• _Task to complete_: When you reach the line that contains "From Stdlib Require" in the data below, start reproducing lines exactly, and stop after the line that contains "Definition trim_suffix (p".

Task data below:

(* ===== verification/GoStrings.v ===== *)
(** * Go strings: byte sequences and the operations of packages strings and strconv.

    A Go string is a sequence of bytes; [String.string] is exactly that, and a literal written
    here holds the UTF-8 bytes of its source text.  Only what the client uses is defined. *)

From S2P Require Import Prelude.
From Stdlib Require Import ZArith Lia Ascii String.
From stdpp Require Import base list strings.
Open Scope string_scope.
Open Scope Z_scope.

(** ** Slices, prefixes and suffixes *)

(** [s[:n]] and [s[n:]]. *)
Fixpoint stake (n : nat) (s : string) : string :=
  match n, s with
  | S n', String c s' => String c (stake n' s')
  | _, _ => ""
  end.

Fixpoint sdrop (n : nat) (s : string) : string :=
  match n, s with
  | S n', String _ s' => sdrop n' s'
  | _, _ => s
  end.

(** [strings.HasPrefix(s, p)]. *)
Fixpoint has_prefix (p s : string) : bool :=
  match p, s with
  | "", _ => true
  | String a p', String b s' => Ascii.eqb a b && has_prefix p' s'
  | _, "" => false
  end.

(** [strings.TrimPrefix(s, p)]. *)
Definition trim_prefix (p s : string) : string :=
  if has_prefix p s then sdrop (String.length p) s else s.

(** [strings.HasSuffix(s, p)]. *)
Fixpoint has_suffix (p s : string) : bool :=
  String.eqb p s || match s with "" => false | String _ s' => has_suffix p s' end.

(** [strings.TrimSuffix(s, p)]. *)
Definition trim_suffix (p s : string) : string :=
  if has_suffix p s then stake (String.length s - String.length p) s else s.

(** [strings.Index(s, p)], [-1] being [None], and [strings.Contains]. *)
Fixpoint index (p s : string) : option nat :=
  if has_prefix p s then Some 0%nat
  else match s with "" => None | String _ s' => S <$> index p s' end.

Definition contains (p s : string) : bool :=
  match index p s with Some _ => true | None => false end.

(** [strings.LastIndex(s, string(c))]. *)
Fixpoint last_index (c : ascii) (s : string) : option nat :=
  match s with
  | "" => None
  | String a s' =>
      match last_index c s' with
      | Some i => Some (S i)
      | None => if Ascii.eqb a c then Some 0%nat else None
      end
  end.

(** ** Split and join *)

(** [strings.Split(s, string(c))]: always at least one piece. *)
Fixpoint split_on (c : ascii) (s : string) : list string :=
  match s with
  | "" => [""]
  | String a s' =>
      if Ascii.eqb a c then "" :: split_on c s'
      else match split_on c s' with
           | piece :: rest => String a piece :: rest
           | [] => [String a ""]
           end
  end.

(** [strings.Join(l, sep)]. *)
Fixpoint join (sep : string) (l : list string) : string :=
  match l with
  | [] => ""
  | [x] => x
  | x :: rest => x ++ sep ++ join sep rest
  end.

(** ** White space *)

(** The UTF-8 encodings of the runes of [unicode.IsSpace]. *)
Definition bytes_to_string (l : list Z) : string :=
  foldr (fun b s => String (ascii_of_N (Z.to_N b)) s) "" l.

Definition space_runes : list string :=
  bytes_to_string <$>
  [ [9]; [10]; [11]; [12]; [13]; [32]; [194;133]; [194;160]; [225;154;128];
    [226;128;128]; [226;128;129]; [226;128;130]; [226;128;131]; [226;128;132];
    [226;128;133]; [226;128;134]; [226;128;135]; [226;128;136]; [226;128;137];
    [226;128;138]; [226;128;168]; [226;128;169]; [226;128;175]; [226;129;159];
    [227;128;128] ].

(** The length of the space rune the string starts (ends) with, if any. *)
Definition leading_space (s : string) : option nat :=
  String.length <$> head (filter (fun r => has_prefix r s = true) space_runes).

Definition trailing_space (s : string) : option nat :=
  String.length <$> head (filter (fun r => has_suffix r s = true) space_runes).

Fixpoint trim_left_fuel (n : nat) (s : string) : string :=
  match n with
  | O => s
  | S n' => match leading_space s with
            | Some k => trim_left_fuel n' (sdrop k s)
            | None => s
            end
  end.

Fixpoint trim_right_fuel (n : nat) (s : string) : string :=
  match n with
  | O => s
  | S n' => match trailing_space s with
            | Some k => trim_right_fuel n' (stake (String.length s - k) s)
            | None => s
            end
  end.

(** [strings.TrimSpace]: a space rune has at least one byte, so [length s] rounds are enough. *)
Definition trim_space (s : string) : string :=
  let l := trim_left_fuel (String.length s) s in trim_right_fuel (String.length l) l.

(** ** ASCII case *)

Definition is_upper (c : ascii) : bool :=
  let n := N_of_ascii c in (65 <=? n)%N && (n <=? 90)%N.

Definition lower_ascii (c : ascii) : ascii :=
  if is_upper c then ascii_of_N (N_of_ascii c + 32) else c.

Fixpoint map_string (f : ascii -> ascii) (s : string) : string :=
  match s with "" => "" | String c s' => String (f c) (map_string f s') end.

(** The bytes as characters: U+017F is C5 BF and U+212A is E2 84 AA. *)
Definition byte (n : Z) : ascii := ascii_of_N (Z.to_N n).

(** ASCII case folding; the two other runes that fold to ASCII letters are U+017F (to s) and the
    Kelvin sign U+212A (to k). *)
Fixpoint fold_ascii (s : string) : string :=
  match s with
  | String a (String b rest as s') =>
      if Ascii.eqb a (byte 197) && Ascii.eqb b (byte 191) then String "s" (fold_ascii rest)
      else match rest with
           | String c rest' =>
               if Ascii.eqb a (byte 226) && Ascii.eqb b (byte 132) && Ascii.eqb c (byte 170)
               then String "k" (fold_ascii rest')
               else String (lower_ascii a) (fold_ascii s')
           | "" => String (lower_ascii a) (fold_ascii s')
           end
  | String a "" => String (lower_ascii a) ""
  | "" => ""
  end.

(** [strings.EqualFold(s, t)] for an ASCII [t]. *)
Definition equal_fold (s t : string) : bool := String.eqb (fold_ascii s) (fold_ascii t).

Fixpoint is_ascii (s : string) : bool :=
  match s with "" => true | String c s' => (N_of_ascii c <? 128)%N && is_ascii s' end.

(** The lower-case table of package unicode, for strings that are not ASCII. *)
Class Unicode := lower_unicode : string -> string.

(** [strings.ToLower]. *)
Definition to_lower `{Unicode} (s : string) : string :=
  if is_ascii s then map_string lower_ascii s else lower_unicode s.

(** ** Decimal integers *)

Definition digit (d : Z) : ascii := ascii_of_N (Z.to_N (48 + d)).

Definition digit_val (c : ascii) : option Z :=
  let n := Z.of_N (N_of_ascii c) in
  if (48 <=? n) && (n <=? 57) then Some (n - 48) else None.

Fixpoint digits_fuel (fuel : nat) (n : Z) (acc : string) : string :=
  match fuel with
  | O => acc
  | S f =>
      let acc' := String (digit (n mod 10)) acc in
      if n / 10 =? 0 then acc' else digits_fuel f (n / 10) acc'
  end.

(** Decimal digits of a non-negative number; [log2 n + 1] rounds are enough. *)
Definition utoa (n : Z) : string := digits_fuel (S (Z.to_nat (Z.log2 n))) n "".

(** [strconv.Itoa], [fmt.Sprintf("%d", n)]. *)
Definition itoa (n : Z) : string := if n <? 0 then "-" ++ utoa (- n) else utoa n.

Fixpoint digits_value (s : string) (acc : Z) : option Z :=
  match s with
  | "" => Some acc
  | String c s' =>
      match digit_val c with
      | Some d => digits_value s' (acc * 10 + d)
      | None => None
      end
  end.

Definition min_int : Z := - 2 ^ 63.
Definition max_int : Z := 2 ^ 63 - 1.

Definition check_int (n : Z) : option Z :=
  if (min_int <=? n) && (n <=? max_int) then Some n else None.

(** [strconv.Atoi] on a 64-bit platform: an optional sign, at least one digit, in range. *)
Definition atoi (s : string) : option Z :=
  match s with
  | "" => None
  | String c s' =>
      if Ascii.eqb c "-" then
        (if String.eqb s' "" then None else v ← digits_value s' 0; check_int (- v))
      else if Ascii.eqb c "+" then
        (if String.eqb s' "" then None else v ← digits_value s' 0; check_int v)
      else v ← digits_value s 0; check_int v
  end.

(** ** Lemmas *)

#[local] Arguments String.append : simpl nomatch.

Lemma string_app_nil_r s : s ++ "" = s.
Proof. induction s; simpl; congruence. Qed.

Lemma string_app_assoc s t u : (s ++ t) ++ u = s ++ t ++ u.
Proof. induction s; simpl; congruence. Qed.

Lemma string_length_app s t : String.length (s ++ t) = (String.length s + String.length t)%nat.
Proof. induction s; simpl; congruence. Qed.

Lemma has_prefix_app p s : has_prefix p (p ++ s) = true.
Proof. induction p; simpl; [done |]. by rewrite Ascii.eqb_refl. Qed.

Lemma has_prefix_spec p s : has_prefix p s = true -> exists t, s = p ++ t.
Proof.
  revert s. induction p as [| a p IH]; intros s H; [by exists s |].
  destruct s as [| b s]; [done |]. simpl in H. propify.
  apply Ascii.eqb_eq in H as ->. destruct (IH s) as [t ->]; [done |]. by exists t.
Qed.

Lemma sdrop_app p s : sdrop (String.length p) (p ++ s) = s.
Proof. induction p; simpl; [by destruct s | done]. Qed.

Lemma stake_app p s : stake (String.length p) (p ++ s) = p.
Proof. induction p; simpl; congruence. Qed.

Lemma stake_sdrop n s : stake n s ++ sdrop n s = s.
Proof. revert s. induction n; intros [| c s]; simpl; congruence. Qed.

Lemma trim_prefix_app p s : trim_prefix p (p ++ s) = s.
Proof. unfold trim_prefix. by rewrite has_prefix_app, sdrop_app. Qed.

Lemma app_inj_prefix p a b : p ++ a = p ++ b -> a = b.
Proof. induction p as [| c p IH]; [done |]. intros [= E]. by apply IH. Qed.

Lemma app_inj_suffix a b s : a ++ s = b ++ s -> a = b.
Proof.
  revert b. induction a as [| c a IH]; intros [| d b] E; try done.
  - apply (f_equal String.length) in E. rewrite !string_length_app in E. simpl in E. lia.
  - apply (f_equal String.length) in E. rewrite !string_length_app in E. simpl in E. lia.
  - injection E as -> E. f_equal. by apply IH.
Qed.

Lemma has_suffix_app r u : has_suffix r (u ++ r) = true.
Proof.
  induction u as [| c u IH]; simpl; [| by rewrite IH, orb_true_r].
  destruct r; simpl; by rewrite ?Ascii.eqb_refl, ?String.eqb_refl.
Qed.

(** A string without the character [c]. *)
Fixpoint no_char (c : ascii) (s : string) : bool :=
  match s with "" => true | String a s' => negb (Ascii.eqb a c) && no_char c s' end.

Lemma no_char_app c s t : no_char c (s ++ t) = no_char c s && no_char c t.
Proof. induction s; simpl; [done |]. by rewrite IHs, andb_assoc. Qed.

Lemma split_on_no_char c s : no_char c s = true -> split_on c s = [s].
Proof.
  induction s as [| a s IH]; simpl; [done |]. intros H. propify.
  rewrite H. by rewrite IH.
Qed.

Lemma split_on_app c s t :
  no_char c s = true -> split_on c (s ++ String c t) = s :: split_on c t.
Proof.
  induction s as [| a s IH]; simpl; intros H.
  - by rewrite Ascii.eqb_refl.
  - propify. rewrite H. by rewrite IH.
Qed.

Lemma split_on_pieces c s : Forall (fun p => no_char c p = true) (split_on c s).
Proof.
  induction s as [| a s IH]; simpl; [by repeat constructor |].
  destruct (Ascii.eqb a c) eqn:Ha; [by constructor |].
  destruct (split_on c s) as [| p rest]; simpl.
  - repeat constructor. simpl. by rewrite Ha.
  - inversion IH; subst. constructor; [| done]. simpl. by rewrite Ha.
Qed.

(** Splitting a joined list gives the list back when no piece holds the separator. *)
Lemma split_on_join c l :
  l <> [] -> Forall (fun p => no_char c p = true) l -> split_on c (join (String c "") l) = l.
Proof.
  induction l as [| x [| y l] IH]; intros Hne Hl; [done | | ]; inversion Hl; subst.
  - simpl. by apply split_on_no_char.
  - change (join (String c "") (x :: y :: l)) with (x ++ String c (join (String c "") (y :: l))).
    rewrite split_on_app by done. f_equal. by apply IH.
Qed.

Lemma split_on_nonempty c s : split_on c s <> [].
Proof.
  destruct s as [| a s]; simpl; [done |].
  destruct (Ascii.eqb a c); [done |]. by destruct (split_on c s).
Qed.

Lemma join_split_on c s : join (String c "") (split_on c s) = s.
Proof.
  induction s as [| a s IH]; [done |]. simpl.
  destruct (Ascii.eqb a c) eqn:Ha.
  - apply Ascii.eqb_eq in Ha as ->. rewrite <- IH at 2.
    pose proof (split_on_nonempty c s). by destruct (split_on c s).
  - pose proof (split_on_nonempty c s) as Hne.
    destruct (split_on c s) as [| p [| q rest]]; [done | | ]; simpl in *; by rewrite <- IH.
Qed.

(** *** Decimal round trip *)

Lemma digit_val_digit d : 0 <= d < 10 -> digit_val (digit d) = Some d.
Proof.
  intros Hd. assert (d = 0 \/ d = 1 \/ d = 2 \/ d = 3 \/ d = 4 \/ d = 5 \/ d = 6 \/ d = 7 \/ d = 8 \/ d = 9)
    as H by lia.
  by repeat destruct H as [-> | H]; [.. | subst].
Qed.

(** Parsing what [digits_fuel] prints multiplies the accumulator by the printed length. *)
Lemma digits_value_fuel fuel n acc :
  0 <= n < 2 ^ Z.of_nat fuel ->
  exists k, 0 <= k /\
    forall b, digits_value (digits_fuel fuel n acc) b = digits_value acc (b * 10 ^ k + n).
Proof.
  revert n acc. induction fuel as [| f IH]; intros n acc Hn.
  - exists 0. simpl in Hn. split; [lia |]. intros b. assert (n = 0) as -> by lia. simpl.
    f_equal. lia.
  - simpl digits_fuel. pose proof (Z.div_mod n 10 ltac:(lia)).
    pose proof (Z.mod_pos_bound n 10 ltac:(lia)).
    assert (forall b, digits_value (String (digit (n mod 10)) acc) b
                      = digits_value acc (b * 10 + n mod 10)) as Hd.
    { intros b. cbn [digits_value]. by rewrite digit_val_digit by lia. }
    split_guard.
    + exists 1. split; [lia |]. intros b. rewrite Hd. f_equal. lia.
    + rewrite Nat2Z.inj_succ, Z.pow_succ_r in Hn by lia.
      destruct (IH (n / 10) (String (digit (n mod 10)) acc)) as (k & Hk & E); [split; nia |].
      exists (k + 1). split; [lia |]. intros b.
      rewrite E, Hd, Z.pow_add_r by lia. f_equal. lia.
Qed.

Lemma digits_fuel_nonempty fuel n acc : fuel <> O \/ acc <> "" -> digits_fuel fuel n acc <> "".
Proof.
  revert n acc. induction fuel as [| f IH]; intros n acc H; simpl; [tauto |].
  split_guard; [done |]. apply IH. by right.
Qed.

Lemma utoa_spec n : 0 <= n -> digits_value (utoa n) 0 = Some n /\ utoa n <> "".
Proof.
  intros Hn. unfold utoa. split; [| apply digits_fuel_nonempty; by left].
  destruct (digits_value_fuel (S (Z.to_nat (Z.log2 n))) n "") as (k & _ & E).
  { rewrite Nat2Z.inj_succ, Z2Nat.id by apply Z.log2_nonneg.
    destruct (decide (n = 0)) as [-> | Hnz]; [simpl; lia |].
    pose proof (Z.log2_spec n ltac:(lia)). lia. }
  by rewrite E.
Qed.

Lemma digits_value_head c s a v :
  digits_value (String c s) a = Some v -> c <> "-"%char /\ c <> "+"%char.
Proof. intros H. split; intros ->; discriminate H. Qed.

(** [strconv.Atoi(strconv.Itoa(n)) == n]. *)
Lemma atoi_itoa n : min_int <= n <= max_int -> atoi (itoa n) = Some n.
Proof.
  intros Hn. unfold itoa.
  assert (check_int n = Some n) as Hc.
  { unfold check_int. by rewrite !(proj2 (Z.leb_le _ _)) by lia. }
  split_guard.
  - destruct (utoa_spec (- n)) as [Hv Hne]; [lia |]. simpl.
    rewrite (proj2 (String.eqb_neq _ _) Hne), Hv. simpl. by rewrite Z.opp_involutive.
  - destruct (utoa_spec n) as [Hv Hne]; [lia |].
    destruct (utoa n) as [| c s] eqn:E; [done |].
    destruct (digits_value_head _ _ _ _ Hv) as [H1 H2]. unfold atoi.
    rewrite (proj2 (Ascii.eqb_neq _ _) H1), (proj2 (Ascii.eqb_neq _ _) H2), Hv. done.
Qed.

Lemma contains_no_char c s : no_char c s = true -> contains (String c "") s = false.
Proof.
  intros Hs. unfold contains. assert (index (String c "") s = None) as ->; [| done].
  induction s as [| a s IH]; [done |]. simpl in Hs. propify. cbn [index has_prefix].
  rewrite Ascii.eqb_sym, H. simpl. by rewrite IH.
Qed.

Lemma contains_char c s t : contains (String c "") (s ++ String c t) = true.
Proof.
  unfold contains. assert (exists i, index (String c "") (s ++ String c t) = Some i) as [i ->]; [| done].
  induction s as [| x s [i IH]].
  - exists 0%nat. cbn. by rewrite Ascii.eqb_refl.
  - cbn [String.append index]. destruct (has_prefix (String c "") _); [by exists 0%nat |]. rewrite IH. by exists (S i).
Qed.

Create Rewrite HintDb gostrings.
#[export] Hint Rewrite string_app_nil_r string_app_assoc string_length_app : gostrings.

End of Task data.

• _Solution for this task_:
From Stdlib Require Import ZArith Lia Ascii String.
From stdpp Require Import base list strings.
Open Scope string_scope.
Open Scope Z_scope.

(** ** Slices, prefixes and suffixes *)

(** [s[:n]] and [s[n:]]. *)
Fixpoint stake (n : nat) (s : string) : string :=
  match n, s with
  | S n', String c s' => String c (stake n' s')
  | _, _ => ""
  end.

Fixpoint sdrop (n : nat) (s : string) : string :=
  match n, s with
  | S n', String _ s' => sdrop n' s'
  | _, _ => s
  end.

(** [strings.HasPrefix(s, p)]. *)
Fixpoint has_prefix (p s : string) : bool :=
  match p, s with
  | "", _ => true
  | String a p', String b s' => Ascii.eqb a b && has_prefix p' s'
  | _, "" => false
  end.

(** [strings.TrimPrefix(s, p)]. *)
Definition trim_prefix (p s : string) : string :=
  if has_prefix p s then sdrop (String.length p) s else s.

(** [strings.HasSuffix(s, p)]. *)
Fixpoint has_suffix (p s : string) : bool :=
  String.eqb p s || match s with "" => false | String _ s' => has_suffix p s' end.

(** [strings.TrimSuffix(s, p)]. *)
Definition trim_suffix (p s : string) : string :=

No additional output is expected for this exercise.